- WORK TO COMPLETE -
An acceptable response holds only the line containing "Definition CONTRACT_MAX_NAME_LENGTH : Z" and every line after it to the end of the records, each reproduced exactly.

- SUPPLIED RECORDS -

(* ===== verification/NetCodec.v ===== *)
(** The codec of messages: the trait [StacksMessageCodec] with its instances for
    integers, byte arrays, vectors and strings (src/net/codec.rs, src/net/mod.rs,
    src/util/strings.rs, src/chainstate/stacks/address.rs), and what it means for
    a codec to round-trip. *)
From stdpp Require Import base strings numbers list.
From Stdlib Require Import ZArith Lia.
From S2P Require Import Prelude Names BTree Types TypeFacts Subtyping Supertypes Values Serialization Codec StacksTypes.
#[local] Open Scope Z_scope.

(** * Readers *)

(** The variants of [net::Error] ([net_error]) that codecs and signatures return, without the
    messages. *)
Inductive net_error := SerializeError | ReadError | DeserializeError | WriteError | SigningError | VerifyingError.

Definition NetReader (A : Type) : Type := BoundReader -> Res net_error (A * BoundReader).
#[global] Instance net_ret : MRet NetReader := fun A a r => Ok (a, r).
#[global] Instance net_bind : MBind NetReader := fun A B f m r =>
  match m r with
  | Ok (a, r') => f a r'
  | Err e => Err e
  | Panic => Panic
  end.
Definition net_fail {A} : NetReader A := fun _ => Err DeserializeError.
Definition net_lift {A} (m : Res net_error A) : NetReader A := fun r => a ← m; Ok (a, r).

(** Reading with the errors of values. *)
Definition net_read {A} (f : SerializationError -> net_error) (p : Reader A) : NetReader A := fun r => map_err f (p r).
Definition read_error (e : SerializationError) : net_error := match e with IOError _ => ReadError | _ => DeserializeError end.

(** A [BoundReader] over the reader: what it sees is what the reader has left
    before its own bound. *)
Definition bounded {A} (limit : Z) (p : NetReader A) : NetReader A := fun r =>
  let visible := take (Z.to_nat (max_len r - read_so_far r)) (fd r) in
  '(a, r') ← p (from_reader visible limit);
  let n := read_so_far r' in
  Ok (a, mkReader (drop (Z.to_nat n) (fd r)) (max_len r) (read_so_far r + n)).

(** * Codecs *)

Record StacksMessageCodec (T : Type) := mkCodec {
  consensus_serialize : T -> Res net_error (list Z);
  consensus_deserialize : NetReader T;
}.
Arguments mkCodec {T}.
Arguments consensus_serialize {T}.
Arguments consensus_deserialize {T}.

Definition write_next {T} (c : StacksMessageCodec T) (item : T) : Res net_error (list Z) := consensus_serialize c item.
Definition read_next {T} (c : StacksMessageCodec T) : NetReader T := consensus_deserialize c.

(** Writes one after the other. *)
Fixpoint write_all (ws : list (Res net_error (list Z))) : Res net_error (list Z) :=
  match ws with
  | [] => Ok []
  | w :: ws => bs ← w; rest ← write_all ws; Ok (bs ++ rest)
  end.

(** [impl_stacks_message_codec_for_int!] and [impl_byte_array_message_codec!]. *)
Definition int_codec (n : nat) : StacksMessageCodec Z :=
  mkCodec (fun x => Ok (be_encode n x)) (bs ← net_read read_error (read_exact n); mret (be_decode bs)).
Definition bytes_codec (n : nat) : StacksMessageCodec (list Z) :=
  mkCodec (fun x => Ok x) (net_read read_error (read_exact n)).

Notation u8_codec := (int_codec 1).
Notation u16_codec := (int_codec 2).
Notation u32_codec := (int_codec 4).
Notation u64_codec := (int_codec 8).
Notation Hash160_codec := (bytes_codec 20).
Notation BlockHeaderHash_codec := (bytes_codec 32).
Notation MessageSignature_codec := (bytes_codec 65).

(** ** Vectors *)

Definition MAX_PAYLOAD_LEN : Z := 1 + 16 * 1024 * 1024.
Definition PREAMBLE_ENCODED_SIZE : Z := 4 + 4 + 4 + 8 + 20 + 8 + 20 + 4 + 65 + 4.
Definition MAX_RELAYERS_LEN : Z := 16.
Definition NEIGHBOR_ADDRESS_ENCODED_SIZE : Z := 16 + 2 + 20.
Definition RELAY_DATA_ENCODED_SIZE : Z := NEIGHBOR_ADDRESS_ENCODED_SIZE + 4.
Definition MAX_MESSAGE_LEN : Z := MAX_PAYLOAD_LEN + (PREAMBLE_ENCODED_SIZE + MAX_RELAYERS_LEN * RELAY_DATA_ENCODED_SIZE).

Fixpoint read_items {T} (n : nat) (c : StacksMessageCodec T) : NetReader (list T) :=
  match n with
  | O => mret []
  | S n => x ← read_next c; l ← read_items n c; mret (x :: l)
  end.

(** [size_of] is [mem::size_of::<T>()]. *)
Definition read_next_vec {T} (size_of : Z) (c : StacksMessageCodec T) (num_items max_items : Z) : NetReader (list T) :=
  len ← read_next u32_codec;
  if (if 0 <? max_items then max_items <? len else negb (len =? num_items)) then net_fail
  else if MAX_MESSAGE_LEN <? size_of * len then net_fail
  else read_items (Z.to_nat len) c.
Definition read_next_at_most {T} (size_of : Z) (c : StacksMessageCodec T) (max_items : Z) : NetReader (list T) :=
  read_next_vec size_of c 0 max_items.

(** The length is cast to u32. *)
Definition vec_codec {T} (size_of : Z) (c : StacksMessageCodec T) : StacksMessageCodec (list T) :=
  mkCodec
    (fun l => write_all (write_next u32_codec (wrap 32 (Z.of_nat (length l))) :: map (write_next c) l))
    (read_next_at_most size_of c (2 ^ 32 - 1)).

(** ** Strings *)

Definition CONTRACT_MIN_NAME_LENGTH : Z := 5.
Definition CONTRACT_MAX_NAME_LENGTH : Z := 40.

Definition is_printable (s : string) : bool :=
  forallb (fun c => negb (((c <? 0x20) && negb (c =? 9) && negb (c =? 10)) || (0x7e <? c))) (string_bytes s).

- RESULT OF THE TASK -
Definition CONTRACT_MAX_NAME_LENGTH : Z := 40.

Definition is_printable (s : string) : bool :=
  forallb (fun c => negb (((c <? 0x20) && negb (c =? 9) && negb (c =? 10)) || (0x7e <? c))) (string_bytes s).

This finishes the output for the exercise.